[TASK DESCRIPTION] In the data below, the answer is the run of lines from the line containing "each used once, the" through the line containing "NoDup (map snd kc_dict) ->", both included; print it exactly and nothing else.

[Collected data entries]
┄┄┄┄┄┄
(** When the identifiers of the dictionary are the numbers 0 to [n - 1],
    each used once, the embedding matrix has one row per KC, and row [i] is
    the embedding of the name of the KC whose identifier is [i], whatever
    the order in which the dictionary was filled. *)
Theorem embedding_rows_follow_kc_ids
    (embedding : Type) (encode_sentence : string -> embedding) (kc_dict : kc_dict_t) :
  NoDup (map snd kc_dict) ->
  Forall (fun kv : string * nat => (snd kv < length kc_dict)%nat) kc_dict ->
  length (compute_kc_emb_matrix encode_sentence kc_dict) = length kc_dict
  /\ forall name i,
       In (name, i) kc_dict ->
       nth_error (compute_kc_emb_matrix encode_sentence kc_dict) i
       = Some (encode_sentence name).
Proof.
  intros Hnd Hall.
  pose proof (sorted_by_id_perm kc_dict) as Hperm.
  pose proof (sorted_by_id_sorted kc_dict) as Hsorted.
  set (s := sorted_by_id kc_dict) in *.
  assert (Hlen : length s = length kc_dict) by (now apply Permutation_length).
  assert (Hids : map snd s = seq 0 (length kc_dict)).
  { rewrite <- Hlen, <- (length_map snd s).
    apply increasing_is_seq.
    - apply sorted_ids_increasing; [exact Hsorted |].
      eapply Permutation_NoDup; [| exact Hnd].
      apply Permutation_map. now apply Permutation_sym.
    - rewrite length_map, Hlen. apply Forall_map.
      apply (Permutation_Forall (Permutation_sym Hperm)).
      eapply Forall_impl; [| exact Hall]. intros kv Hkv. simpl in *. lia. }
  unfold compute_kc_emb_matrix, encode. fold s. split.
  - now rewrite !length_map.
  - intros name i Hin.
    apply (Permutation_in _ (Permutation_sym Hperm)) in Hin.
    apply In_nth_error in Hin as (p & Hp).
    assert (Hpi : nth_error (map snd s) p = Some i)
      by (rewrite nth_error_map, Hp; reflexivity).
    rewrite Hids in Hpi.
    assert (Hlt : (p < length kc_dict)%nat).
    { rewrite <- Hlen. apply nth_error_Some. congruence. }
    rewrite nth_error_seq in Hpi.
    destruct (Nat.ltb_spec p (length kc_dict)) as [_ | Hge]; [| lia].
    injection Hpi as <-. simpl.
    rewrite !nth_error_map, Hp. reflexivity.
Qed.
┄┄┄┄┄┄
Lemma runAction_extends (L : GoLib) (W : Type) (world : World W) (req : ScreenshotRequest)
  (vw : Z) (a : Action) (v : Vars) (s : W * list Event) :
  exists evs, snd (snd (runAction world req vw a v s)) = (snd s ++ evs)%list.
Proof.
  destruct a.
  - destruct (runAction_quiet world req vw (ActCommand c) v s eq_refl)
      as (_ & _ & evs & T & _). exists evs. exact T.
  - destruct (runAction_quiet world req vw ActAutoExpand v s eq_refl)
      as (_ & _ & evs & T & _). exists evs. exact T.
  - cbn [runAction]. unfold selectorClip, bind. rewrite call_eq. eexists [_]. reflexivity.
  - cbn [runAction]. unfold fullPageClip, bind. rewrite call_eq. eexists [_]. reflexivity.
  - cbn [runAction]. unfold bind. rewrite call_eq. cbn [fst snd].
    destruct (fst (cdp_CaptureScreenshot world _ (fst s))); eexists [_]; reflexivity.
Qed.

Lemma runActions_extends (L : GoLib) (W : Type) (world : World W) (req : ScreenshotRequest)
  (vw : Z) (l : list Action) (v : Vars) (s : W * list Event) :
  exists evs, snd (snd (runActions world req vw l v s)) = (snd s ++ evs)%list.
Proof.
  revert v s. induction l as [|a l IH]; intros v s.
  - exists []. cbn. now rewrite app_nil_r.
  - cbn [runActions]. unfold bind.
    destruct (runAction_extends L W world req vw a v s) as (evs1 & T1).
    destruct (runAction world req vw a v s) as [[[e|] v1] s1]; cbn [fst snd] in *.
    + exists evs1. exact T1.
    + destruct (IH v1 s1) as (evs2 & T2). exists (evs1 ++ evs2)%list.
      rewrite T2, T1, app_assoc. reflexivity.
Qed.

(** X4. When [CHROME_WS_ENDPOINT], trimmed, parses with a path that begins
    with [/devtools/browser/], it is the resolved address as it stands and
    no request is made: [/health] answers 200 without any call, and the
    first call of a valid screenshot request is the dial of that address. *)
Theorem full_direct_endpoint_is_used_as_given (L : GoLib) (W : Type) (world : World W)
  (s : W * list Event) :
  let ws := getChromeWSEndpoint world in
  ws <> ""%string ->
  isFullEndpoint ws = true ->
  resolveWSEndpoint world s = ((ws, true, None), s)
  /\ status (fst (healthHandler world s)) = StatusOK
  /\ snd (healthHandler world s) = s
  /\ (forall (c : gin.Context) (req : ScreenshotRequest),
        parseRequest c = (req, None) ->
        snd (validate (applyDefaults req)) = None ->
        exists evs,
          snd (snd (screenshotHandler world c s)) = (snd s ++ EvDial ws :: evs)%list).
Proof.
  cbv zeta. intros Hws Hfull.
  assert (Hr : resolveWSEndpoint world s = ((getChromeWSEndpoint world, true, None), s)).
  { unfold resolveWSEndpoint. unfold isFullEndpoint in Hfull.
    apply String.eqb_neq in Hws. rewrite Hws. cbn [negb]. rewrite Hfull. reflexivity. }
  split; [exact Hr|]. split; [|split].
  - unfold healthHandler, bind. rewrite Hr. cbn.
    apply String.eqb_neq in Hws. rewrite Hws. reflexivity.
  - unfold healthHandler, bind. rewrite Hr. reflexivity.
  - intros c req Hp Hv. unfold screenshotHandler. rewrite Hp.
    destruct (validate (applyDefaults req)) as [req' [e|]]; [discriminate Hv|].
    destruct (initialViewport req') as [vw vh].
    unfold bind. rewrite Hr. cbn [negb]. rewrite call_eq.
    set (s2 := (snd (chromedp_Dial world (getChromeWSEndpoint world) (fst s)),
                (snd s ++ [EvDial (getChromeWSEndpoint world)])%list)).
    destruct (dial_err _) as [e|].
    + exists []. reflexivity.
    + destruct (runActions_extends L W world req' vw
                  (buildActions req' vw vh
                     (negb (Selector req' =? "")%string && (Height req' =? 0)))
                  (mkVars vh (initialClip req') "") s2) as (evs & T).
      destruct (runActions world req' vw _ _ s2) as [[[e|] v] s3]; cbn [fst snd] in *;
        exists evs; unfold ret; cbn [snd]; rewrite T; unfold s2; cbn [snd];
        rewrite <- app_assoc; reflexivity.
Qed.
┄┄┄┄┄┄
[TASK RESPONSE]
    each used once, the embedding matrix has one row per KC, and row [i] is
    the embedding of the name of the KC whose identifier is [i], whatever
    the order in which the dictionary was filled. *)
Theorem embedding_rows_follow_kc_ids
    (embedding : Type) (encode_sentence : string -> embedding) (kc_dict : kc_dict_t) :
  NoDup (map snd kc_dict) ->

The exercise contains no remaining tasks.